El ataque llegó por donde menos lo esperábamos: el fiscal estatal republicano de Texas, Ken Paxton, demandó el lunes a Netflix en un tribunal civil de las afueras de Dallas, acusándola de recopilar datos de forma indebida y de hacer que su plataforma sea “adictiva”.
El magistrado conservador critica al servicio de vídeos en línea por pretender públicamente limitar la acumulación de información sobre sus usuarios, al tiempo que “graba y monetiza miles de millones de señales”. Estos datos se utilizan en particular con fines publicitarios, pero también se venden a empresas de marketing o de análisis de prestatarios, según el documento de citación.
Además, aunque Netflix no se dirija a los niños, seguirá recopilando datos sobre estos jóvenes usuarios, según la fiscalía de Texas. Esta estrategia “implica que los texanos y sus hijos estén pegados a una pantalla para extraer todos los datos posibles”, explica. «Para ello», continúa Ken Paxton, «Netflix ha diseñado su plataforma para que sea adictiva».

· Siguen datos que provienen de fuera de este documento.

Lemma step_replay (c : call) : Raising.same (Raising.step c) (Raising.replay [c]).
Proof.
  intros rt before. rewrite replay_cons.
  assert (Hone : snd (Raising.step c rt before) = [c]).
  { destruct c as [module found | | | | | | |]; try reflexivity.
    destruct found; reflexivity. }
  destruct (Raising.step c rt before) as [[[] | e] t1]; simpl in Hone; subst t1;
    reflexivity.
Qed.

Lemma on_open_replays (ws : WebSocketApp) :
  Raising.same (Raising.on_open ws) (Raising.replay (on_open_plan ws)).
Proof.
  unfold Raising.on_open, on_open_plan.
  apply (bind_replay _ _ [Print connected_notice]).
  { apply emit_replay. discriminate. }
  intros _.
  apply (bind_replay _ _ (flat_map (turn ws) messages) [Sleep 1; Close ws]).
  { apply for_each_replay. intros msg. unfold turn.
    apply (bind_replay _ _ [Send ws msg]); [apply emit_replay; discriminate |].
    intros _.
    apply (bind_replay _ _ [Print (sent_tag ++ msg)] [Sleep (1#2)]);
      [apply emit_replay; discriminate |].
    intros _. apply emit_replay. discriminate. }
  intros _.
  apply (bind_replay _ _ [Sleep 1] [Close ws]); [apply emit_replay; discriminate |].
  intros _. apply emit_replay. discriminate.
Qed.

Lemma dispatch_replays (ws : WebSocketApp) (ev : event) :
  Raising.same (Raising.dispatch Raising.registered ws ev)
       (Raising.replay (calls (dispatch registered ws ev))).
Proof.
  destruct ev as [| message | error | code msg].
  - change (calls (dispatch registered ws Opened)) with (calls (on_open ws)).
    rewrite on_open_calls. apply on_open_replays.
  - apply emit_replay. discriminate.
  - apply emit_replay. discriminate.
  - apply emit_replay. discriminate.
Qed.

Lemma imports_replays (p : process) :
  Raising.same (Raising.imports p) (Raising.replay (calls (imports p))).
Proof.
  rewrite imports_calls. unfold Raising.imports, Raising.import_websocket.
  destruct (websocket_installed p).
  - apply (bind_replay _ _ [Import "sys" true]); [apply emit_replay; discriminate |].
    intros _.
    apply (bind_replay _ _ [Import "time" true] [Import "websocket" true]);
      [apply emit_replay; discriminate |].
    intros _.
    apply same_trans with (Raising.emit (Import "websocket" true)).
    + intros rt before. unfold Raising.try_except_ImportError, Raising.import, Raising.emit.
      destruct (rt before (Import "websocket" true)); reflexivity.
    + apply emit_replay. discriminate.
  - unfold self_install.
    apply (bind_replay _ _ [Import "sys" true]); [apply emit_replay; discriminate |].
    intros _.
    apply (bind_replay _ _ [Import "time" true]); [apply emit_replay; discriminate |].
    intros _.
    apply same_trans
      with (Raising.bind (Raising.step (Import "websocket" false))
              (fun _ =>
                 Raising.bind (Raising.print "Installing websocket-client...")
                   (fun _ =>
                      Raising.bind (Raising.import "subprocess")
                        (fun _ =>
                           Raising.bind
                             (Raising.check_call
                                [sys_executable p; "-m"; "pip"; "install";
                                 "websocket-client"])
                             (fun _ => Raising.import "websocket"))))).
    { intros rt before. reflexivity. }
    apply (bind_replay _ _ [Import "websocket" false]); [apply step_replay |].
    intros _.
    apply (bind_replay _ _ [Print "Installing websocket-client..."]);
      [apply emit_replay; discriminate |].
    intros _.
    apply (bind_replay _ _ [Import "subprocess" true]);
      [apply emit_replay; discriminate |].
    intros _.
    apply (bind_replay _ _ [CheckCall _] [Import "websocket" true]);
      [apply emit_replay; discriminate |].
    intros _. apply emit_replay. discriminate.
Qed.

Lemma script_replays (p : process) (events : list event) :
  Raising.same (Raising.script p events)
       (Raising.bind (Raising.replay (calls (imports p) ++ connecting))
          (fun _ => Raising.deliver Raising.registered (mkApp server_url) events)).
Proof.
  unfold Raising.script, Raising.main, Raising.run_forever,
    Raising.websocket_WebSocketApp.
  apply same_trans
    with (Raising.bind (Raising.replay (calls (imports p)))
            (fun _ => Raising.bind (Raising.replay connecting)
                        (fun _ => Raising.deliver Raising.registered (mkApp server_url) events))).
  - apply bind_same; [apply imports_replays |].
    intros _. unfold connecting.
    apply same_trans
      with (Raising.bind (Raising.replay [Print "Connecting to ws://localhost:8096/ws..."])
              (fun _ => Raising.bind (Raising.replay [Construct server_url; RunForever (mkApp server_url)])
                          (fun _ => Raising.deliver Raising.registered (mkApp server_url) events))).
    + apply bind_same; [apply emit_replay; discriminate |].
      intros _.
      apply same_trans
        with (Raising.bind (Raising.emit (Construct server_url))
                (fun _ => Raising.bind (Raising.emit (RunForever (mkApp server_url)))
                            (fun _ => Raising.deliver Raising.registered (mkApp server_url) events))).
      * apply same_trans
          with (Raising.bind (Raising.emit (Construct server_url))
                  (fun _ => Raising.bind (Raising.ret (mkApp server_url))
                              (fun ws => Raising.bind (Raising.emit (RunForever ws))
                                           (fun _ => Raising.deliver Raising.registered ws events)))).
        { apply bind_assoc. }
        apply bind_same; [apply same_refl |].
        intros _.
        apply (bind_ret (mkApp server_url)
                 (fun ws => Raising.bind (Raising.emit (RunForever ws))
                              (fun _ => Raising.deliver Raising.registered ws events))).
      * apply same_trans
          with (Raising.bind (Raising.bind (Raising.replay [Construct server_url])
                        (fun _ => Raising.replay [RunForever (mkApp server_url)]))
                  (fun _ => Raising.deliver Raising.registered (mkApp server_url) events)).
        { apply same_trans
            with (Raising.bind (Raising.replay [Construct server_url])
                    (fun _ => Raising.bind (Raising.replay [RunForever (mkApp server_url)])
                                (fun _ => Raising.deliver Raising.registered (mkApp server_url) events))).
          - apply bind_same; [apply emit_replay; discriminate |].
            intros _. apply bind_same; [apply emit_replay; discriminate |].
            intros _. apply same_refl.
          - intros rt before. symmetry. apply bind_assoc. }
        apply bind_same; [| intros _; apply same_refl].
        intros rt before. symmetry.
        apply (replay_app [Construct server_url] [RunForever (mkApp server_url)]).
    + apply same_trans
        with (Raising.bind (Raising.bind (Raising.replay [Print "Connecting to ws://localhost:8096/ws..."])
                      (fun _ => Raising.replay [Construct server_url; RunForever (mkApp server_url)]))
                (fun _ => Raising.deliver Raising.registered (mkApp server_url) events)).
      * intros rt before. symmetry. apply bind_assoc.
      * apply bind_same; [| intros _; apply same_refl].
        intros rt before. symmetry.
        apply (replay_app [Print "Connecting to ws://localhost:8096/ws..."]
                 [Construct server_url; RunForever (mkApp server_url)]).
  - apply same_trans
      with (Raising.bind (Raising.bind (Raising.replay (calls (imports p))) (fun _ => Raising.replay connecting))
              (fun _ => Raising.deliver Raising.registered (mkApp server_url) events)).
    + intros rt before. symmetry. apply bind_assoc.
    + apply bind_same; [| intros _; apply same_refl].
      intros rt before. symmetry. apply replay_app.
Qed.

End Replays.

(** ** Callbacks and runs with calls that raise *)


Lemma deliver_cons (ws : WebSocketApp) (ev : event) (rest : list event)
    (rt : Raising.runtime) (before : trace) :
  Raising.issued (Raising.deliver Raising.registered ws (ev :: rest) rt before)
  = Raising.issued (Raising.dispatch Raising.registered ws ev rt before)
    ++ Raising.issued
         (Raising.deliver Raising.registered ws rest rt
            (before
             ++ Raising.issued (Raising.dispatch Raising.registered ws ev rt before))).
Proof.
  unfold Raising.deliver. simpl. unfold Raising.bind, Raising.callback.
  destruct (Raising.for_each rest _ rt _) as [r t2]. reflexivity.
Qed.

Lemma deliver_returns (ws : WebSocketApp) (events : list event)
    (rt : Raising.runtime) (before : trace) :
  Raising.outcome (Raising.deliver Raising.registered ws events rt before)
  = Raising.Returned tt.
Proof.
  revert before. induction events as [| ev rest IH]; intros before.
  - reflexivity.
  - unfold Raising.deliver in *. simpl. unfold Raising.bind, Raising.callback.
    specialize (IH (before
                    ++ Raising.issued
                         (Raising.dispatch Raising.registered ws ev rt before))).
    destruct (Raising.for_each rest _ rt _) as [r t2]. exact IH.
Qed.

Lemma deliver_never (ws : WebSocketApp) (events : list event) (before : trace) :
  Raising.issued (Raising.deliver Raising.registered ws events Raising.never before)
  = session ws events.
Proof.
  revert before. induction events as [| ev rest IH]; intros before.
  - reflexivity.
  - rewrite deliver_cons, IH, dispatch_replays, replay_never. reflexivity.
Qed.


(** A run either ends in the setup, at the call that raised, or issues the
    whole setup and then the calls of the callbacks. *)
Lemma run_cases (rt : Raising.runtime) (p : process) (events : list event) :
  let setup := calls (imports p) ++ connecting in
  (exists e : Raising.exn,
      Raising.outcome (Raising.run rt p events) = Raising.Raised e
      /\ Raising.issued (Raising.run rt p events)
         = Raising.issued (Raising.replay setup rt [])
      /\ Raising.outcome (Raising.replay setup rt []) = Raising.Raised e)
  \/ (Raising.outcome (Raising.run rt p events) = Raising.Returned tt
      /\ Raising.issued (Raising.run rt p events)
         = setup
           ++ Raising.issued
                (Raising.deliver Raising.registered (mkApp server_url) events rt setup)
      /\ Raising.issued (Raising.replay setup rt []) = setup).
Proof.
  intros setup. unfold Raising.run. rewrite script_replays. unfold Raising.bind.
  change (calls (imports p) ++ connecting) with setup. simpl app.
  destruct (Raising.replay setup rt []) as [[[] | e] t1] eqn:Hsetup.
  - right.
    assert (Ht1 : t1 = setup).
    { change t1 with (Raising.issued (Raising.Returned tt, t1)).
      rewrite <- Hsetup. apply replay_returned. now rewrite Hsetup. }
    subst t1. simpl.
    pose proof (deliver_returns (mkApp server_url) events rt setup) as Hret.
    destruct (Raising.deliver Raising.registered (mkApp server_url) events rt setup)
      as [r t2].
    simpl in Hret. subst r. repeat split; reflexivity.
  - left. exists e. repeat split; reflexivity.
Qed.

Lemma run_initial_setup (rt : Raising.runtime) (p : process) (events : list event) :
  initial_part (Raising.issued (Raising.replay (calls (imports p) ++ connecting) rt []))
               (calls (imports p) ++ connecting).
Proof. apply replay_initial. Qed.

(** When no call raises, the run is the one of the returning embedding. *)
Lemma run_never (p : process) (events : list event) :
  Raising.run Raising.never p events
  = (Raising.Returned tt, calls (script p events)).
Proof.
  destruct (run_cases Raising.never p events) as [(e & _ & _ & He) | (Hout & Hiss & _)].
  - rewrite replay_never in He. discriminate He.
  - rewrite deliver_never in Hiss. rewrite script_calls.
    destruct (Raising.run Raising.never p events) as [r t].
    simpl in Hout, Hiss. subst r t. now rewrite app_assoc.
Qed.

El fiscal mencionó en particular la reproducción automática que, una vez finalizado un vídeo, inicia inmediatamente otro. Se formulan cinco acusaciones, todas ellas relacionadas con el concepto de prácticas engañosas.
Netflix en línea con Meta y Google
“Esta demanda es infundada y se basa en información inexacta y truncada”, reaccionó un portavoz del grupo del logo rojo. “Netflix se toma en serio la protección de los datos de nuestros suscriptores y cumple con las leyes aplicables dondequiera que operemos”, añadió.
El abogado Paxton dice que cualquier violación encontrada bajo la ley de Texas conocida como DTPA (Ley de Prácticas Comerciales Engañosas) puede resultar en una multa de $10,000 para el infractor. Utilizando el argumento de la adicción, está en línea con la demanda contra Meta y Google en Los Ángeles a principios de este año.
Al final de los debates, un jurado declaró responsables a los dos grupos tecnológicos de la adicción de sus plataformas, Instagram (Meta) y YouTube (Google). Los abogados del demandante eludieron así una ley estadounidense denominada Sección 230 que exime a las plataformas de cualquier responsabilidad respecto de los contenidos publicados por terceros.